Once the line containing "split; [|exact Hsame]." is found in the records below, return it and each following line exactly, up to and including the line containing "- unfold remove_empty_groups.", and nothing else.

Dataset entries
════════════════════
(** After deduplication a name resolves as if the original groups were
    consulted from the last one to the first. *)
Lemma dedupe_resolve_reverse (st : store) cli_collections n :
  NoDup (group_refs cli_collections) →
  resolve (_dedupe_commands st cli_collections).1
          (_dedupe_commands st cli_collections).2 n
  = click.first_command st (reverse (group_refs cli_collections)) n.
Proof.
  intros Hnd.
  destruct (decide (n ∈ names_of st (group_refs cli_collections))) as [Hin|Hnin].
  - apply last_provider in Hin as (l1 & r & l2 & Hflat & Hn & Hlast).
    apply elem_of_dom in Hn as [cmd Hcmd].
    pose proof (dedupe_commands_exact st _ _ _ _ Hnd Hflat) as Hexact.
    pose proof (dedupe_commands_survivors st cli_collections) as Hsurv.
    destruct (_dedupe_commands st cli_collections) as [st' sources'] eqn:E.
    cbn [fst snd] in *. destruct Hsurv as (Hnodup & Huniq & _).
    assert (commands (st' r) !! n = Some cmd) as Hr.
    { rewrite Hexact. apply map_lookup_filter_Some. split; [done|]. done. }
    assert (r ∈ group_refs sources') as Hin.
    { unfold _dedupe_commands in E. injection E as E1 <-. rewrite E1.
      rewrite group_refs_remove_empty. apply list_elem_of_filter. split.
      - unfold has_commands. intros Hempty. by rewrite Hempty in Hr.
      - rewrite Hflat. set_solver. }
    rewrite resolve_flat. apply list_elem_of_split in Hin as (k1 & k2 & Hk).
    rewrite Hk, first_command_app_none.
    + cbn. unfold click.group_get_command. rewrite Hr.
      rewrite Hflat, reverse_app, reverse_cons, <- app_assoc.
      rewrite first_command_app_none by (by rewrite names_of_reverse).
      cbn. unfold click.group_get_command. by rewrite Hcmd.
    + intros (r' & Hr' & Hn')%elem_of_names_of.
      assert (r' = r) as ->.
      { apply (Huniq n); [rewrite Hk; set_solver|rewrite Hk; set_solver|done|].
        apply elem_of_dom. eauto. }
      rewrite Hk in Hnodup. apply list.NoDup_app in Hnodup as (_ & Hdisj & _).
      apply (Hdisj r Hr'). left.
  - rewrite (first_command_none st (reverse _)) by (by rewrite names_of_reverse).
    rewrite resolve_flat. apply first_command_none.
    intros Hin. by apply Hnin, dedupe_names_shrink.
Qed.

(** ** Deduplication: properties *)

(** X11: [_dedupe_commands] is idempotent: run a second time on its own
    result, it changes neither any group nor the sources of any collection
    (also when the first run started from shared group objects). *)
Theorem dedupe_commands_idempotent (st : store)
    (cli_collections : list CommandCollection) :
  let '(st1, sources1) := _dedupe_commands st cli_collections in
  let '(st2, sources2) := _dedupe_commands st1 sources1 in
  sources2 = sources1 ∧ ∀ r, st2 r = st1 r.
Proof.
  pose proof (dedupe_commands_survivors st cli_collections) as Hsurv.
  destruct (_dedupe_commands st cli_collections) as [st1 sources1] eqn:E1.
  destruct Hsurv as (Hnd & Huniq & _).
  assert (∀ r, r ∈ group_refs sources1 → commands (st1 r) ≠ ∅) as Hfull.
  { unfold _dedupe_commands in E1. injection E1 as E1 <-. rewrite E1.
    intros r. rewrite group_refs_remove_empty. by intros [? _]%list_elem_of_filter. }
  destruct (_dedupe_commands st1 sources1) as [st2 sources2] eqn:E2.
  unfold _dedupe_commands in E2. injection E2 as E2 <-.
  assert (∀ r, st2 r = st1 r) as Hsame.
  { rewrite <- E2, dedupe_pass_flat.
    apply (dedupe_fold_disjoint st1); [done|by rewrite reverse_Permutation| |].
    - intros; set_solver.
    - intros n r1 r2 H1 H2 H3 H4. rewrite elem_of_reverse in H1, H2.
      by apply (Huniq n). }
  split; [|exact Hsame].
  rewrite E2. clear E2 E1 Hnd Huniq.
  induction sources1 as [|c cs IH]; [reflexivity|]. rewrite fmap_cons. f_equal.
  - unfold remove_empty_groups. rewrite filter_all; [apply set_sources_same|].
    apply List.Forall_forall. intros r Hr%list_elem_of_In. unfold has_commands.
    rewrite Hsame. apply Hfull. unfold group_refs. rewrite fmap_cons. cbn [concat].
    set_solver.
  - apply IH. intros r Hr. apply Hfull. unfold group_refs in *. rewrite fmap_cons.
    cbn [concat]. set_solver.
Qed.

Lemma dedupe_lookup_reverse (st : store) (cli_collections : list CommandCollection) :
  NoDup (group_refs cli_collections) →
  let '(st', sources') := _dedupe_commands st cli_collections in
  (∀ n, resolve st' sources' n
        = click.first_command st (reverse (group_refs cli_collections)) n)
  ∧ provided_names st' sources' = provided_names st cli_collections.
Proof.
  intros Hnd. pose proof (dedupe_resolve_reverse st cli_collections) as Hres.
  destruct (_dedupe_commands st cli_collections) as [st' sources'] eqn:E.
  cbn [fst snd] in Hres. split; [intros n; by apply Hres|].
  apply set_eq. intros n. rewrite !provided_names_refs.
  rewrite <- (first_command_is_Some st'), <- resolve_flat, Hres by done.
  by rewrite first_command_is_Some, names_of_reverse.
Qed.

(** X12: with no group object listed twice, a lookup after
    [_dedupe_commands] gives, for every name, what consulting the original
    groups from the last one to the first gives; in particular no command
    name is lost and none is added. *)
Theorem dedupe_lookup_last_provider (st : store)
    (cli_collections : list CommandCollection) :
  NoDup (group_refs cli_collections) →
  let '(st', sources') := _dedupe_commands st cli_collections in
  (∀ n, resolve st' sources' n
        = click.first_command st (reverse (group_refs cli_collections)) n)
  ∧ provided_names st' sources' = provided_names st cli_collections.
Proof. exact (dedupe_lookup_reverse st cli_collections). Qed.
════════════════════
RESULT BELOW:
  split; [|exact Hsame].
  rewrite E2. clear E2 E1 Hnd Huniq.
  induction sources1 as [|c cs IH]; [reflexivity|]. rewrite fmap_cons. f_equal.
  - unfold remove_empty_groups. rewrite filter_all; [apply set_sources_same|].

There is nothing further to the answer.